CIO

Deep learning algorithm's learn how to frighten us

Data 61 and MIT team use algorithm's to apply spooky styles to landmarks and generate freaky faces
Image: Nightmare Machine

Image: Nightmare Machine

Just in time for Halloween, researchers at Data61 and MIT Media lab have created a deep learning algorithm to generate disturbing imagery.
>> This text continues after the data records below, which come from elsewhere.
Fixpoint tokenize_bytes (s : string) (p : parser_t) : result parser_t :=
  match s with
  | EmptyString => Ok p
  | String c s' => p' <- tokenize_char c p ;; tokenize_bytes s' p'
  end.

(** [parser_handle_eof]: the end of the text inside a quoted field is an
    error; an unfinished line is completed. *)
Definition parser_handle_eof (p : parser_t) : result (list (list string)) :=
  match state p with
  | START_RECORD | WHITESPACE_LINE | EAT_CRNL_NOP => Ok (lines p)
  | IN_QUOTED_FIELD => Raise ParserError
  | IN_FIELD | START_FIELD | QUOTE_IN_QUOTED_FIELD =>
      p' <- end_line (end_field p START_FIELD) ;; Ok (lines p')
  | EAT_CRNL => p' <- end_line p ;; Ok (lines p')
  end.

Definition parser_new : parser_t :=
  {| state := START_RECORD; word := EmptyString; line_fields := []; lines := [] |}.

Definition tokenize_all_rows (text : string) : result (list (list string)) :=
  p <- tokenize_bytes text parser_new ;; parser_handle_eof p.

(** ** Tables: the part of pandas the script uses *)

(** A value held by a table: a missing value, an [int], a [bool] or a
    [str].  Columns of binary64 numbers other than NaN are outside the
    embedding. *)
Inductive cell : Type :=
| NaN
| VInt (n : Z)
| VBool (b : bool)
| VStr (s : string).

Inductive dtype : Type := int64 | float64 | bool_ | object_.

(** A table, row by row; every row has one cell per column. *)
Record DataFrame : Type := {
  columns : list (string * dtype);
  data : list (list cell)
}.

Definition names (df : DataFrame) : list string := map fst (columns df).

(** [len(df)] *)
Definition nrows (df : DataFrame) : nat := length (data df).

(** [df.empty] *)
Definition df_empty (df : DataFrame) : bool :=
  match columns df, data df with
  | _ :: _, _ :: _ => false
  | _, _ => true
  end.

(** *** Type inference of [read_csv] *)

(** The texts read as a missing value. *)
Definition STR_NA_VALUES : list string :=
  [ ""; "#N/A"; "#N/A N/A"; "#NA"; "-1.#IND"; "-1.#QNAN"; "-NaN"; "-nan";
    "1.#IND"; "1.#QNAN"; "<NA>"; "N/A"; "NA"; "NULL"; "NaN"; "None"; "n/a";
    "nan"; "null" ].

Definition is_na (t : string) : bool := mem_string t STR_NA_VALUES.

Definition isspace_ascii (c : ascii) : bool := Ascii.eqb c SPACE || in_range 9 13 c.
Definition isdigit_ascii (c : ascii) : bool := in_range 48 57 c.

Fixpoint drop_while (p : ascii -> bool) (s : string) : string :=
  match s with
  | String c s' => if p c then drop_while p s' else s
  | EmptyString => EmptyString
  end.

Fixpoint take_while (p : ascii -> bool) (s : string) : string :=
  match s with
  | String c s' => if p c then String c (take_while p s') else EmptyString
  | EmptyString => EmptyString
  end.

(** An optional sign: whether it was a minus, and the rest. *)
Definition strip_sign (s : string) : bool * string :=
  match s with
  | String c s' =>
      if Ascii.eqb c "-" then (true, s')
      else if Ascii.eqb c "+" then (false, s')
      else (false, s)
  | EmptyString => (false, s)
  end.

Definition is_empty (s : string) : bool :=
  match s with EmptyString => true | _ => false end.

(** [str_to_int64]: blanks, an optional sign, at least one digit, blanks;
    [None] also when the value does not fit 64 bits. *)
Definition parse_int64 (t : string) : option Z :=
  let (neg, s) := strip_sign (drop_while isspace_ascii t) in
  let ds := take_while isdigit_ascii s in
  if is_empty ds then None
  else if negb (is_empty (drop_while isspace_ascii (drop_while isdigit_ascii s))) then None
  else
    match NilEmpty.uint_of_string ds with
    | Some u =>
        let v := Z.of_uint u in
        let z := if neg then - v else v in
        if (- 2 ^ 63 <=? z) && (z <? 2 ^ 63) then Some z else None
    | None => None
    end.

(** The syntax the binary64 converter accepts: blanks, an optional sign,
    digits with an optional point (at least one digit), an optional exponent
    with at least one digit, blanks. *)
Definition float_syntax (t : string) : bool :=
  let (_, s) := strip_sign (drop_while isspace_ascii t) in
  let int_digits := take_while isdigit_ascii s in
  let s1 := drop_while isdigit_ascii s in
  let (frac_digits, s2) :=
    match s1 with
    | String c r =>
        if Ascii.eqb c "." then (take_while isdigit_ascii r, drop_while isdigit_ascii r)
        else (EmptyString, s1)
    | EmptyString => (EmptyString, s1)
    end in
  if is_empty int_digits && is_empty frac_digits then false
  else
    let s3 :=
      match s2 with
      | String c r =>
          if Ascii.eqb c "e" || Ascii.eqb c "E" then
            let (_, r1) := strip_sign r in
            if is_empty (take_while isdigit_ascii r1) then s2
            else drop_while isdigit_ascii r1
          else s2
      | EmptyString => s2
      end in
    is_empty (drop_while isspace_ascii s3).

(** [tolower] in the C locale, and a text in lower case. *)
Definition tolower_ascii (c : ascii) : ascii :=
  if in_range 65 90 c then ascii_of_nat (code c + 32) else c.

Fixpoint lower_ascii (s : string) : string :=
  match s with
  | EmptyString => EmptyString
  | String c s' => String (tolower_ascii c) (lower_ascii s')
  end.

(** The names of the infinities, compared with [strcasecmp]. *)
Definition inf_name (t : string) : bool :=
  mem_string (lower_ascii t)
    ["inf"; "+inf"; "-inf"; "infinity"; "+infinity"; "-infinity"].

(** A text that the parser would read as a number. *)
Definition numeric_like (t : string) : bool := float_syntax t || inf_name t.

(** [to_boolean]: TRUE and FALSE in any letter case ([strcasecmp]). *)
Definition to_boolean (t : string) : option bool :=
  if String.eqb (lower_ascii t) "true" then Some true
  else if String.eqb (lower_ascii t) "false" then Some false
  else None.

Definition bool_like (t : string) : bool :=
  match to_boolean t with Some _ => true | None => false end.

(** What a column of texts is converted to. *)
Inductive kind : Type :=
| KInt       (* all integers, none missing: int64 *)
| KNaN       (* all missing: float64 holding NaN only *)
| KBool      (* all booleans, none missing: bool *)
| KBoolNA    (* booleans and missing values: object *)
| KStr.      (* text: object *)

Definition is_int64 (t : string) : bool :=
  negb (is_na t) && match parse_int64 t with Some _ => true | None => false end.

(** The conversions are tried in the order int64, float64, bool, object;
    a column that would become a column of binary64 numbers is
    [Unmodelled]. *)
Definition infer_kind (col : list string) : result kind :=
  match col with
  | [] => Ok KStr
  | _ =>
      if forallb is_int64 col then Ok KInt
      else
        match filter (fun t => negb (is_na t)) col with
        | [] => Ok KNaN
        | vals =>
            if forallb numeric_like vals then Unmodelled
            else if forallb bool_like vals then
              Ok (if existsb is_na col then KBoolNA else KBool)
            else Ok KStr
        end
  end.

Definition dtype_of_kind (k : kind) : dtype :=
  match k with
  | KInt => int64
  | KNaN => float64
  | KBool => bool_
  | KBoolNA => object_
  | KStr => object_
  end.

Definition convert (k : kind) (t : string) : cell :=
  if is_na t then NaN
  else
    match k with
    | KInt => match parse_int64 t with Some z => VInt z | None => NaN end
    | KNaN => NaN
    | KBool | KBoolNA =>
        match to_boolean t with Some b => VBool b | None => NaN end
    | KStr => VStr t
    end.

Fixpoint convert_row (ks : list kind) (r : list string) : list cell :=
  match ks, r with
  | k :: ks', t :: r' => convert k t :: convert_row ks' r'
  | k :: ks', [] => convert k EmptyString :: convert_row ks' []
  | [], _ => []
  end.

(** The texts of column [j]. *)
Definition token_column (j : nat) (body : list (list string)) : list string :=
  map (fun r => nth j r EmptyString) body.

Fixpoint infer_columns (js : list nat) (body : list (list string))
  : result (list kind) :=
  match js with
  | [] => Ok []
  | j :: js' =>
      k <- infer_kind (token_column j body) ;;
      ks <- infer_columns js' body ;;
      Ok (k :: ks)
  end.

Fixpoint nodupb (l : list string) : bool :=
  match l with
  | [] => true
  | x :: l' => negb (mem_string x l') && nodupb l'
  end.

(** The parser converts a large table in blocks of rows, each block on
    its own: 2^20 / width rows, rounded to a power of two that is at least
    half of that.  A table of at most 2^19 cells is one block. *)
Definition one_block (table_width rows : nat) : bool :=
  Z.of_nat rows * Z.of_nat table_width <=? 2 ^ 19.

(** [pd.read_csv(text)].  The first line names the columns; names that
    pandas would rewrite (empty or repeated) are [Unmodelled], and so is a
    table of more than one block.  The width of the table is the number of
    fields of the first data line; when that line has more fields than the
    header, the leading fields become the row labels, which the script
    never reads. *)
Definition read_csv (text : string) : result DataFrame :=
  ls <- tokenize_all_rows text ;;
  match ls with
  | [] => Raise EmptyDataError
  | header :: body =>
      if mem_string EmptyString header || negb (nodupb header) then Unmodelled
      else
        let table_width :=
          match body with
          | [] => length header
          | l :: _ => length l
          end in
        if negb (one_block table_width (length body)) then Unmodelled
        else
          let leading_cols := (table_width - length header)%nat in
          let body' := map (skipn leading_cols) body in
          ks <- infer_columns (seq 0 (length header)) body' ;;
          Ok {| columns := combine header (map dtype_of_kind ks);
                data := map (convert_row ks) body' |}
  end.

(** *** Writing a table *)

Definition render (c : cell) : string :=
  match c with
  | NaN => EmptyString
  | VInt n => str_of_int n
  | VBool true => "True"
  | VBool false => "False"
  | VStr s => s
  end.

(** [df.to_csv(index=False)] *)
Definition to_csv (df : DataFrame) : string :=
  writerows (names df :: map (map render) (data df)).

(** *** Appending: [pd.concat([df, other], ignore_index=True)] *)

Fixpoint index_of (n : string) (l : list string) : option nat :=
  match l with
  | [] => None
  | x :: l' => if String.eqb n x then Some O else option_map S (index_of n l')
  end.

Fixpoint lookup_dtype (n : string) (cols : list (string * dtype)) : option dtype :=
  match cols with
  | [] => None
  | (x, d) :: cols' => if String.eqb n x then Some d else lookup_dtype n cols'
  end.

(** The cells of a row of a table with columns [src], laid out for the
    columns [dst]; a column the row does not have is filled with NaN. *)
Definition reindex (src dst : list string) (r : list cell) : list cell :=
  map (fun n => match index_of n src with
                | Some i => nth i r NaN
                | None => NaN
                end) dst.

Definition dtype_eqb (a b : dtype) : bool :=
  match a, b with
  | int64, int64 | float64, float64 | bool_, bool_ | object_, object_ => true
  | _, _ => false
  end.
There are two parts to the Nightmare Machine project – Haunted Places and Haunted Faces – which are each terrifying and impressive in equal measure.
For Haunted Places the team used algorithms to learn what it called a 'nightmarifying' process, learning a variety of spooky artistic styles that can then be applied to idyllic imagery.
"We use deep learning algorithms to learn first how haunted houses, then ghost towns, and more recently toxic cities look," explains principal research scientist at Data61, Manuel Cebrian. "Then, we apply the learned style to famous landmarks. It’s surprising how well the algorithm can extract the element from the “scary” templates and plant it into the landmarks.”
The Sydney Opera House gets the 'Ghost Town' treatment
The algorithm has now mastered a variety of spooky styles including 'alien invasion', 'tentacle monster', 'inferno' and 'slaughterhouse'.

Freaky faces

Haunted Faces, meanwhile, uses deep learning applied to images of faces to generate new faces, plus a dash of what the researchers call 'evil spirits'. Through the website Nightmare Machine, visitors were asked to rate the faces on their fear-factor to help the algorithm 'learn scariness'.
Cebrian added that initial “tallies revealed that humans quickly converge on finding some of them very scary, and others not so much”.
With the algorithm improving all the time, the output now is a spooky library of gruesome distorted faces with bloody gaping mouths, dead eyes and creepy, distorted expressions.
"For centuries, across geographies, religions, and cultures people try to innovate ways of scaring each other," the Nightmare Machine website states. "Creating a visceral emotion such a fear remains one of the cornerstones of human creativity. This challenge is especially important in a time where we wonder what the limits of Artificial Intelligence are: Can machines learn to scare us?"
An algorithm's ability to scare is a scary concept in itself. Cebrian said that the team is now interested in testing that phenomenon experimentally.